• RWSE Day 12: Yes … We’re @ the Continent

    February 22, Southern Ocean ⋅ ☀️ 12 °F

    When Tennessee’s voice came over the P/A to announce “Land Ahoy,” perhaps he should have said “Ice Ahoy!”

    Not that he was wrong, mind you. There was land ahead. It was just behind one of the many ice shelves that rim Antarctica … impenetrable walls of ice … floating extensions of land ice (glaciers and ice sheets) that remain attached to the continent even as they float out over the ocean. If I recall correctly, we’d have to travel 45 NM through the ice shelf ahead of us to actually stand on land ice.

    And that’s the answer to the cliffhanger!

    What we spied on the horizon was the Antarctic Continent’s Neuschwabenland. More accurately, given the above explanation, the Ekström Ice Shelf of Neuschwabenland.

    First mapped by the Norwegian-British-Swedish Expedition of 1949-1952, the Ekström Ice Shelf covers an area about 3,400 square miles (8,700 square kilometers) … with a thickness of 520 feet (160m) at the edge … and only 50 feet (15m) of it visible above the ocean’s surface.

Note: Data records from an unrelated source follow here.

Lemma valid_values_rejected (l : list (option Q)) :
  Forall (λ x, x = None) l → l = replicate (length l) None.
Proof. induction 1 as [|x l -> _ IH]; simpl; [done | by rewrite <- IH]. Qed.

End PitchMore.

(** X7: the gap interpolation keeps the length of the pitch sequence and
    every valid frame with its value; only missing frames can change. *)
Theorem interpolate_gaps_preserves (pitch : list (option Q)) (max_gap : Z) :
  length (PitchExtractor._interpolate_gaps pitch max_gap) = length pitch ∧
  ∀ (k : nat) (x : Q), pitch !! k = Some (Some x) →
    PitchExtractor._interpolate_gaps pitch max_gap !! k = Some (Some x).
Proof. apply PitchFacts.interpolate_gaps_keeps_valid. Qed.

Lemma interpolate_gaps_preserves_witness :
  PitchExtractor._interpolate_gaps
    [None; Some 100%Q; None; None; None; Some 200%Q; None] 5 !! 5%nat
  = Some (Some 200%Q).
Proof.
  apply (proj2 (interpolate_gaps_preserves
                  [None; Some 100%Q; None; None; None; Some 200%Q; None] 5) 5%nat 200%Q).
  reflexivity.
Defined.

(** X8: a missing frame stays missing when no valid frame comes before
    it, or none after it, or when it lies in a stretch of missing frames,
    strictly between the frames [p] and [nx], of [max_gap] frames or more
    (so a run of exactly [max_gap] frames is not filled either). *)
Theorem interpolate_gaps_leaves_missing (pitch : list (option Q)) (max_gap : Z) (k : nat) :
  pitch !! k = Some None →
  (∀ j : nat, (j < k)%nat → ∀ x, pitch !! j ≠ Some (Some x))
  ∨ (∀ j : nat, (k < j)%nat → ∀ x, pitch !! j ≠ Some (Some x))
  ∨ (∃ p nx : nat, (p < k < nx)%nat
       ∧ (∀ j : nat, (p < j < nx)%nat → pitch !! j = Some None)
       ∧ max_gap <= Z.of_nat (nx - p - 1)) →
  PitchExtractor._interpolate_gaps pitch max_gap !! k = Some None.
Proof. apply PitchFacts.interpolate_gaps_keeps_missing. Qed.

Lemma interpolate_gaps_leaves_missing_witness :
  PitchExtractor._interpolate_gaps
    [None; Some 100%Q; None; None; None; None; None; Some 200%Q; None; Some 100%Q; None] 5
    !! 4%nat = Some None.
Proof.
  apply (interpolate_gaps_leaves_missing
           [None; Some 100%Q; None; None; None; None; None; Some 200%Q; None; Some 100%Q; None]
           5 4).
  - reflexivity.
  - right. right. exists 1%nat, 7%nat. split; [lia|]. split.
    + intros j Hj.
      destruct j as [|[|[|[|[|[|[|j]]]]]]]; try lia; reflexivity.
    + simpl. lia.
Defined.

(** X9: a missing frame that the gap interpolation fills lies between
    two valid frames [p] and [nx] with only missing frames between them
    and at most [max_gap] apart, and its new value lies between the
    values of these two frames. *)
Theorem interpolate_gaps_filled_value (pitch : list (option Q)) (max_gap : Z)
    (k : nat) (v : Q) :
  pitch !! k = Some None →
  PitchExtractor._interpolate_gaps pitch max_gap !! k = Some (Some v) →
  ∃ (p nx : nat) (yp yn : Q),
    (p < k < nx)%nat
    ∧ pitch !! p = Some (Some yp) ∧ pitch !! nx = Some (Some yn)
    ∧ (∀ j : nat, (p < j < nx)%nat → pitch !! j = Some None)
    ∧ Z.of_nat nx - Z.of_nat p <= max_gap
    ∧ ((yp <= v <= yn)%Q ∨ (yn <= v <= yp)%Q).
Proof.
  intros Hnan Hfilled.
  destruct (PitchMore.interpolated_result pitch max_gap) as [_ Hcur].
  destruct (Hcur k) as [Heq | (_ & p & nx & yp & yn & Hnear & Hyp & Hyn & Hgap & Hv)];
    [congruence|].
  destruct Hnear as (Hp & Hnx & Hpk & Hmax & Hmin).
  pose proof Hp as [Hp0 _]%PitchFacts.elem_of_not_nans_idx.
  pose proof Hnx as [Hnx0 _]%PitchFacts.elem_of_not_nans_idx.
  assert (PitchExtractor.np_interp (Z.of_nat k) p nx (Some yp) (Some yn) = Some v)
    as Hinterp by congruence.
  destruct (PitchMore.np_interp_between (Z.of_nat k) p nx yp yn v Hpk Hinterp)
    as [_ Hbetween].
  exists (Z.to_nat p), (Z.to_nat nx), yp, yn. rewrite !Z2Nat.id by lia.
  split; [lia|]. split; [done|]. split; [done|]. split; [|by repeat split].
  intros j Hj.
  assert (j < length pitch)%nat as Hlen by (apply lookup_lt_Some in Hyn; lia).
  destruct (pitch !! j) as [[y|]|] eqn:Ej; [| done | apply lookup_ge_None in Ej; lia].
  exfalso.
  assert (Z.of_nat j ∈ np_where (map negb (map PitchExtractor.isnan pitch))) as Hin.
  { apply PitchFacts.elem_of_not_nans_idx. split; [lia|]. exists y. by rewrite Nat2Z.id. }
  destruct (Z.lt_trichotomy (Z.of_nat j) (Z.of_nat k)) as [Hlt | [Heq | Hgt]].
  - specialize (Hmax _ Hin Hlt). lia.
  - assert (j = k) as -> by lia. congruence.
  - specialize (Hmin _ Hin Hgt). lia.
Qed.

Lemma interpolate_gaps_filled_value_witness :
  ∃ (p nx : nat) (yp yn : Q),
    (p < 3 < nx)%nat
    ∧ [None; Some 100%Q; None; None; None; Some 200%Q; None] !! p = Some (Some yp)
    ∧ [None; Some 100%Q; None; None; None; Some 200%Q; None] !! nx = Some (Some yn)
    ∧ (∀ j : nat, (p < j < nx)%nat →
         [None; Some 100%Q; None; None; None; Some 200%Q; None] !! j = Some None)
    ∧ Z.of_nat nx - Z.of_nat p <= 5
    ∧ ((yp <= 150 <= yn)%Q ∨ (yn <= 150 <= yp)%Q).
Proof.
  apply (interpolate_gaps_filled_value
           [None; Some 100%Q; None; None; None; Some 200%Q; None] 5 3 150);
    reflexivity.
Defined.

(** X10: with an odd, positive window the median-filter stage returns a
    sequence with the same length and the same missing frames as its
    input; with an even window and more valid frames than the window,
    it raises the error of the filter. *)
Theorem median_filter_mask (pitch : list (option Q)) (window : Z) :
  (window mod 2 = 1 → 0 < window →
     ∃ filtered, PitchExtractor._median_filter pitch window = Ok filtered
                 ∧ map PitchExtractor.isnan filtered = map PitchExtractor.isnan pitch) ∧
  (window mod 2 = 0 → window < Z.of_nat (length (PitchExtractor.valid_values pitch)) →
     PitchExtractor._median_filter pitch window
     = Raise (ValueError "Each element of kernel_size should be odd.")).
Proof.
  split.
  - intros Hodd Hpos. unfold PitchExtractor._median_filter.
    destruct (_ <? _); [|by eexists].
    rewrite PitchMore.medfilt_ok by done. simpl.
    eexists. split; [reflexivity|]. apply PitchMore.assign_valid_mask.
  - intros Heven Hmore. unfold PitchExtractor._median_filter.
    destruct (Z.ltb_spec window (Z.of_nat (length (PitchExtractor.valid_values pitch))));
      [|lia].
    unfold PitchExtractor.medfilt. by rewrite Heven.
Qed.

Sounds huge doesn’t it? Well, let me disabuse you of that thought. Compared to some of the other Antarctic ice shelves, this one’s a baby! A ginormous baby to be sure!

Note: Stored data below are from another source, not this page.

(** One call of [update] and what it logs. *)
Lemma update_log_spec (CS : CarState.t) (lead : option Lead.t) (v_cruise_setpoint : float)
  (t_now t_done : R) (self : LongitudinalMpc.t) :
  exists self' dat,
    LongitudinalMpc.update CS lead v_cruise_setpoint t_now t_done self = (Ok tt, self') /\
    LongitudinalMpc.live_longitudinal_mpc self'
    = LongitudinalMpc.live_longitudinal_mpc self ++ [dat] /\
    (0 <= LiveLongitudinalMpc.qpIterations dat)%Z /\
    LiveLongitudinalMpc.mpcId dat = LongitudinalMpc.mpc_id self /\
    LiveLongitudinalMpc.calculationTime dat
    = LongitudinalMpc.py_int ((t_done - t_now) * 1e9) /\
    LiveLongitudinalMpc.vEgo dat
    = carray_list (log_t.v_ego (LongitudinalMpc.mpc_solution self')) /\
    LongitudinalMpc.mpc_id self' = LongitudinalMpc.mpc_id self /\
    ((LongitudinalMpc.cloudlog self' = LongitudinalMpc.cloudlog self /\
      LongitudinalMpc.last_cloudlog_t self' = LongitudinalMpc.last_cloudlog_t self) \/
     (t_now > LongitudinalMpc.last_cloudlog_t self + 5.0 /\
      LongitudinalMpc.last_cloudlog_t self' = t_now /\
      exists w,
        LongitudinalMpc.cloudlog self' = LongitudinalMpc.cloudlog self ++ [w] /\
        fst (fst (fst w)) = LongitudinalMpc.mpc_id self)).
Proof.
  unfold LongitudinalMpc.update. rewrite bind_modify.
  set (s0 := self <| LongitudinalMpc.cur_state := _ |>).
  assert (F0 : mpc_log_frame self s0) by (subst s0; destruct self; repeat split).
  assert (Hbranch : exists a_lead s1,
    match lead with
    | Some l =>
      if Lead.status l then LongitudinalMpc.update_lead l else LongitudinalMpc.update_no_lead CS
    | None => LongitudinalMpc.update_no_lead CS
    end s0 = (Ok a_lead, s1) /\ mpc_log_frame s0 s1).
  { destruct lead as [l |]; [destruct (Lead.status l) |].
    - destruct (update_lead_state_spec l s0) as (a & x & v & s1 & E & Hrest).
      exists a, s1. split; [exact E |]. apply Hrest.
    - destruct (update_no_lead_spec CS s0) as (a & s1 & E & _). exists a, s1.
      split; [exact E |]. pose proof (update_no_lead_frame CS s0) as F. rewrite E in F. exact F.
    - destruct (update_no_lead_spec CS s0) as (a & s1 & E & _). exists a, s1.
      split; [exact E |]. pose proof (update_no_lead_frame CS s0) as F. rewrite E in F. exact F. }
  destruct Hbranch as (a_lead & s1 & E1 & F1).
  rewrite (bind_ok _ _ _ _ _ E1).
  destruct (update_TR_spec CS s1) as (TR & s2 & E2 & _).
  pose proof (update_TR_frame CS s1) as F2. rewrite E2 in F2. cbn [snd] in F2.
  rewrite (bind_ok _ _ _ _ _ E2). rewrite bind_get.
  destruct (libmpc_run_mpc _ _ _ _ _ _) as [[[sv cs] sol] n_its] eqn:Erun.
  rewrite !bind_modify.
  match goal with |- context [LongitudinalMpc.update_reset CS t_now ?s] => set (s3 := s) end.
  pose proof (mpc_log_frame_trans _ _ _ (mpc_log_frame_trans _ _ _ F0 F1) F2)
    as (Fl & Fc & Ft & Fi).
  destruct (update_reset_log CS t_now s3) as (s4 & E4 & Hl4 & Hi4 & Hsol4 & Hw4).
  assert (Hl3 : exists dat,
            LongitudinalMpc.live_longitudinal_mpc s3
            = LongitudinalMpc.live_longitudinal_mpc s2 ++ [dat] /\
            (0 <= LiveLongitudinalMpc.qpIterations dat)%Z /\
            LiveLongitudinalMpc.mpcId dat = LongitudinalMpc.mpc_id s2 /\
            LiveLongitudinalMpc.calculationTime dat
            = LongitudinalMpc.py_int ((t_done - t_now) * 1e9) /\
            LiveLongitudinalMpc.vEgo dat
            = carray_list (log_t.v_ego (LongitudinalMpc.mpc_solution s3))).
  { subst s3. unfold LongitudinalMpc.send_mpc_solution. destruct s2. simpl_upd.
    eexists. split; [reflexivity |]. cbn. repeat split. lia. }
  destruct Hl3 as (dat & Hl3 & Hq & Hid & Hct & Hv).
  assert (Hc3 : LongitudinalMpc.cloudlog s3 = LongitudinalMpc.cloudlog s2
                /\ LongitudinalMpc.last_cloudlog_t s3 = LongitudinalMpc.last_cloudlog_t s2
                /\ LongitudinalMpc.mpc_id s3 = LongitudinalMpc.mpc_id s2).
  { subst s3. unfold LongitudinalMpc.send_mpc_solution. destruct s2. repeat split. }
  destruct Hc3 as (Hc3 & Ht3 & Hi3).
  exists s4, dat. split; [exact E4 |].
  split; [congruence |]. split; [exact Hq |]. split; [congruence |].
  split; [exact Hct |]. split; [congruence |]. split; [congruence |].
  rewrite Hc3, Ht3, Hi3, Fc, Ft, Fi in Hw4. exact Hw4.
Qed.


End MpcMore.

(** X12. The lead branch of [LongitudinalMpc.update] never raises, and the
    lead it hands to the solver is well formed whatever the radar sent:
    [x_l] is a number and not negative, [v_l] is a number that is 0 or at
    least 0.1, a stationary lead ([v_l = 0]) has [a_lead = 0], and a numeric
    [a_lead] is at least [-2 * v_l].  Afterwards [prev_lead_status] is true
    and [prev_lead_x] is the [x_l] handed over. *)
Theorem update_lead_state `{Collaborators} (lead : Lead.t) (self : LongitudinalMpc.t) :
  exists (a_lead : float) (x v : R) (self' : LongitudinalMpc.t),
    LongitudinalMpc.update_lead lead self = (Ok a_lead, self') /\
    state_t.x_l (LongitudinalMpc.cur_state self') = Num x /\ 0 <= x /\
    state_t.v_l (LongitudinalMpc.cur_state self') = Num v /\ (v = 0 \/ 0.1 <= v) /\
    (v = 0 -> a_lead = Num 0) /\
    (forall a, a_lead = Num a -> - a / 2 <= v) /\
    LongitudinalMpc.prev_lead_status self' = true /\
    LongitudinalMpc.prev_lead_x self' = Num x.
Proof.
  destruct (update_lead_state_spec lead self)
    as (a & x & v & self' & E & Hx & Hx0 & Hv & Hv0 & Ha0 & Ha & Hp & Hpx & _).
  exists a, x, v, self'. repeat split; assumption.
Qed.

(** X13. Every call of [LongitudinalMpc.update] publishes exactly one
    liveLongitudinalMpc message.  Its [qpIterations] is not negative, its
    [mpcId] is the id of the wrapper (which the call does not change), its
    [calculationTime] is the truncated solver time in nanoseconds, and its
    [vEgo] is the trajectory of the solution the wrapper holds after the
    call. *)
Theorem mpc_update_publishes_once `{Collaborators} (CS : CarState.t) (lead : option Lead.t)
  (v_cruise_setpoint : float) (t_now t_done : R) (self : LongitudinalMpc.t) :
  exists self' dat,
    LongitudinalMpc.update CS lead v_cruise_setpoint t_now t_done self = (Ok tt, self') /\
    LongitudinalMpc.live_longitudinal_mpc self'
    = LongitudinalMpc.live_longitudinal_mpc self ++ [dat] /\
    (0 <= LiveLongitudinalMpc.qpIterations dat)%Z /\
    LiveLongitudinalMpc.mpcId dat = LongitudinalMpc.mpc_id self /\
    LiveLongitudinalMpc.calculationTime dat
    = LongitudinalMpc.py_int ((t_done - t_now) * 1e9) /\
    LiveLongitudinalMpc.vEgo dat
    = carray_list (log_t.v_ego (LongitudinalMpc.mpc_solution self')) /\
    LongitudinalMpc.mpc_id self' = LongitudinalMpc.mpc_id self.
Proof.
  destruct (update_log_spec CS lead v_cruise_setpoint t_now t_done self)
    as (self' & dat & E & Hl & Hq & Hid & Hct & Hv & Hi & _).
  exists self', dat. repeat split; assumption.
Qed.

(** X14. A call of [LongitudinalMpc.update] logs at most one reset
    warning, and only if more than 5 s have passed since the last one: either
    the log and [last_cloudlog_t] are unchanged, or [t_now > last_cloudlog_t
    + 5], one record carrying the wrapper's id is appended and
    [last_cloudlog_t] becomes [t_now]. *)
Theorem mpc_reset_warning_rate `{Collaborators} (CS : CarState.t) (lead : option Lead.t)
  (v_cruise_setpoint : float) (t_now t_done : R) (self : LongitudinalMpc.t) :
  exists self',
    LongitudinalMpc.update CS lead v_cruise_setpoint t_now t_done self = (Ok tt, self') /\
    ((LongitudinalMpc.cloudlog self' = LongitudinalMpc.cloudlog self /\
      LongitudinalMpc.last_cloudlog_t self' = LongitudinalMpc.last_cloudlog_t self) \/
     (t_now > LongitudinalMpc.last_cloudlog_t self + 5.0 /\
      LongitudinalMpc.last_cloudlog_t self' = t_now /\
      exists w,
        LongitudinalMpc.cloudlog self' = LongitudinalMpc.cloudlog self ++ [w] /\
        fst (fst (fst w)) = LongitudinalMpc.mpc_id self)).
Proof.
  destruct (update_log_spec CS lead v_cruise_setpoint t_now t_done self)
    as (self' & dat & E & _ & _ & _ & _ & _ & _ & Hw).
  exists self'. split; assumption.
Qed.


(** X16. With a numeric ego speed and a numeric latched relative velocity,
    the time gap handed to the solver is a number in [0.67, 2.7]; below
    2 m/s, or with [readdistancelines] outside 1..3, it is 1.8 and the
    wrapper is not touched. *)
Theorem update_TR_range `{Collaborators} (CS : CarState.t) (self : LongitudinalMpc.t)
  (v r : R) :
  CarState.vEgo CS = Num v ->
  LongitudinalMpc.rel_vel self = Num r ->
  exists (tr : R) (self' : LongitudinalMpc.t),
    LongitudinalMpc.update_TR CS self = (Ok (Num tr), self') /\
    0.67 <= tr <= 2.7 /\
    (v < 2 \/ ~ (1 <= CarState.readdistancelines CS <= 3)%Z -> tr = 1.8 /\ self' = self).
Proof.
  intros Hv Hr. unfold LongitudinalMpc.update_TR. rewrite Hv.
  destruct (Num v <? 2.0)%fl eqn:Hlow.
  { exists 1.8, self. split; [reflexivity |]. split; [lra |]. intros _. split; reflexivity. }
  unfold flt, fcmp in Hlow. apply bool_decide_eq_false_1 in Hlow.
  destruct (_ =? 1)%Z eqn:E1.
  { apply Z.eqb_eq in E1. rewrite bind_get.
    destruct (_ =? LongitudinalMpc.lastTR self)%Z; exists 0.9; eexists; (split; [reflexivity |]);
      (split; [lra |]); intros [? | ?]; exfalso; (lra || lia). }
  destruct (_ =? 2)%Z eqn:E2.
  { apply Z.eqb_eq in E2. rewrite bind_get. unfold LongitudinalMpc.generateTR. rewrite Hr.
    destruct (think_Num v r) as [tr [-> Htr]].
    destruct (py_round2_between 67 270 tr) as [r' [-> Hr']]; [lia | lra |].
    unfold when. destruct (_ >? 0.2)%fl; exists r'; eexists; (split; [reflexivity |]);
      (split; [lra |]); intros [? | ?]; exfalso; (lra || lia). }
  destruct (_ =? 3)%Z eqn:E3.
  { apply Z.eqb_eq in E3. rewrite bind_get.
    destruct (_ =? LongitudinalMpc.lastTR self)%Z; exists 2.7; eexists; (split; [reflexivity |]);
      (split; [lra |]); intros [? | ?]; exfalso; (lra || lia). }
  exists 1.8, self. split; [reflexivity |]. split; [lra |]. intros _. split; reflexivity.
Qed.

Lemma update_TR_range_witness :
  CarState.vEgo (Double.car_state (Num 10)) = Num 10 /\
  LongitudinalMpc.rel_vel (LongitudinalMpc.init (H := Double.zero_solver) 1) = Num 0 /\
  exists (tr : R) (self' : LongitudinalMpc.t),
    LongitudinalMpc.update_TR (H := Double.zero_solver) (Double.car_state (Num 10))
      (LongitudinalMpc.init 1) = (Ok (Num tr), self') /\
    0.67 <= tr <= 2.7 /\
    (10 < 2 \/ ~ (1 <= CarState.readdistancelines (Double.car_state (Num 10)) <= 3)%Z ->
     tr = 1.8 /\ self' = LongitudinalMpc.init 1).
Proof.
  split; [reflexivity |]. split; [reflexivity |].
  exact (update_TR_range (H := Double.zero_solver) (Double.car_state (Num 10))
           (LongitudinalMpc.init 1) 10 0 eq_refl eq_refl).
Defined.

(** X17. A call of the time-gap selection changes [lastTR] only in the
    settings 1 and 3, where it records the setting.  So after a call in
    setting 2 at 2 m/s or more, which leaves [lastTR] as it was and may have
    re-initialised the solver with the generated cost, a call at 2 m/s or
    more in the setting recorded in [lastTR] (1 or 3) returns its fixed time
    gap (0.9 for setting 1, 2.7 for setting 3) and leaves the wrapper as it
    is: the solver is not re-initialised and keeps what setting 2 left. *)
Theorem update_TR_mode_memory `{Collaborators} (CS2 CS1 : CarState.t)
  (self : LongitudinalMpc.t) :
  (CarState.vEgo CS2 <? 2.0)%fl = false ->
  (CarState.vEgo CS1 <? 2.0)%fl = false ->
  CarState.readdistancelines CS2 = 2%Z ->
  CarState.readdistancelines CS1 = LongitudinalMpc.lastTR self ->
  LongitudinalMpc.lastTR self = 1%Z \/ LongitudinalMpc.lastTR self = 3%Z ->
  (forall (CS : CarState.t) (TR : float) (s' : LongitudinalMpc.t),
     LongitudinalMpc.update_TR CS self = (Ok TR, s') ->
     LongitudinalMpc.lastTR s' <> LongitudinalMpc.lastTR self ->
     LongitudinalMpc.lastTR s' = CarState.readdistancelines CS /\
     (CarState.readdistancelines CS = 1%Z \/ CarState.readdistancelines CS = 3%Z)) /\
  exists TR2 s1,
    LongitudinalMpc.update_TR CS2 self = (Ok TR2, s1) /\
    LongitudinalMpc.lastTR s1 = LongitudinalMpc.lastTR self /\
    LongitudinalMpc.update_TR CS1 s1
    = (Ok (if (LongitudinalMpc.lastTR self =? 1)%Z then Num 0.9 else Num 2.7), s1) /\
    (libmpc_init MPC_COST_LONG_TTC (LongitudinalMpc.generate_cost TR2)
       MPC_COST_LONG_ACCELERATION MPC_COST_LONG_JERK (LongitudinalMpc.libmpc self)
     = LongitudinalMpc.libmpc s1
     \/ LongitudinalMpc.libmpc self = LongitudinalMpc.libmpc s1).
Proof.
  intros Hv2 Hv1 Hm2 Hm1 Hlast. split.
  { intros CS TR s'. unfold LongitudinalMpc.update_TR.
    destruct (CarState.vEgo CS <? 2.0)%fl.
    { intros E Hne. exfalso. apply Hne. unfold ret in E. injection E as _ <-. reflexivity. }
    destruct (CarState.readdistancelines CS =? 1)%Z eqn:E1.
    { apply Z.eqb_eq in E1. rewrite bind_get.
      destruct (CarState.readdistancelines CS =? LongitudinalMpc.lastTR self)%Z.
      - intros E Hne. exfalso. apply Hne. unfold ret in E. injection E as _ <-. reflexivity.
      - rewrite bind_modify. unfold ret. intros E _. injection E as _ <-.
        destruct self. simpl_upd. split; [reflexivity | left; exact E1]. }
    destruct (CarState.readdistancelines CS =? 2)%Z eqn:E2.
    { rewrite bind_get. unfold when.
      destruct (_ >? 0.2)%fl.
      - rewrite bind_modify. unfold ret. intros E Hne. exfalso. apply Hne.
        injection E as _ <-. destruct self. reflexivity.
      - rewrite bind_ret. unfold ret. intros E Hne. exfalso. apply Hne.
        injection E as _ <-. reflexivity. }
    destruct (CarState.readdistancelines CS =? 3)%Z eqn:E3.
    { apply Z.eqb_eq in E3. rewrite bind_get.
      destruct (CarState.readdistancelines CS =? LongitudinalMpc.lastTR self)%Z.
      - intros E Hne. exfalso. apply Hne. unfold ret in E. injection E as _ <-. reflexivity.
      - rewrite bind_modify. unfold ret. intros E _. injection E as _ <-.
        destruct self. simpl_upd. split; [reflexivity | right; exact E3]. }
    intros E Hne. exfalso. apply Hne. unfold ret in E. injection E as _ <-. reflexivity. }
  assert (H2 : exists TR2 s1,
    LongitudinalMpc.update_TR CS2 self = (Ok TR2, s1) /\
    LongitudinalMpc.lastTR s1 = LongitudinalMpc.lastTR self /\
    (libmpc_init MPC_COST_LONG_TTC (LongitudinalMpc.generate_cost TR2)
       MPC_COST_LONG_ACCELERATION MPC_COST_LONG_JERK (LongitudinalMpc.libmpc self)
     = LongitudinalMpc.libmpc s1
     \/ LongitudinalMpc.libmpc self = LongitudinalMpc.libmpc s1)).
  { unfold LongitudinalMpc.update_TR. rewrite Hv2, Hm2.
    change (2 =? 1)%Z with false. change (2 =? 2)%Z with true. cbv iota.
    rewrite bind_get. unfold when.
    destruct (_ >? 0.2)%fl; do 2 eexists; (split; [reflexivity |]);
      destruct self; simpl_upd; (split; [reflexivity |]);
      ((left; reflexivity) || (right; reflexivity)). }
  destruct H2 as (TR2 & s1 & E2 & HL & Hlib).
  assert (H1 : LongitudinalMpc.update_TR CS1 s1
               = (Ok (if (LongitudinalMpc.lastTR self =? 1)%Z then Num 0.9 else Num 2.7),
                  s1)).
  { unfold LongitudinalMpc.update_TR. rewrite Hv1, Hm1, <- HL.
    rewrite <- HL in Hlast.
    destruct Hlast as [E | E]; rewrite E; cbn [Z.eqb Pos.eqb]; rewrite bind_get, E;
      cbn [Z.eqb Pos.eqb]; reflexivity. }
  exists TR2, s1. split; [exact E2 |]. split; [exact HL |]. split; [exact H1 | exact Hlib].
Qed.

    For the curious, the biggest ice shelf on the continent is the one we visited on an expedition in 2015 … the Ross Ice Shelf at 182,610 square miles [472,960 square kilometers]. If all goes well, and Mother Nature permits it, we hope to get to the Filchner-Ronne Ice Shelf later in this expedition. That one is just a little smaller than the Ross Ice Shelf.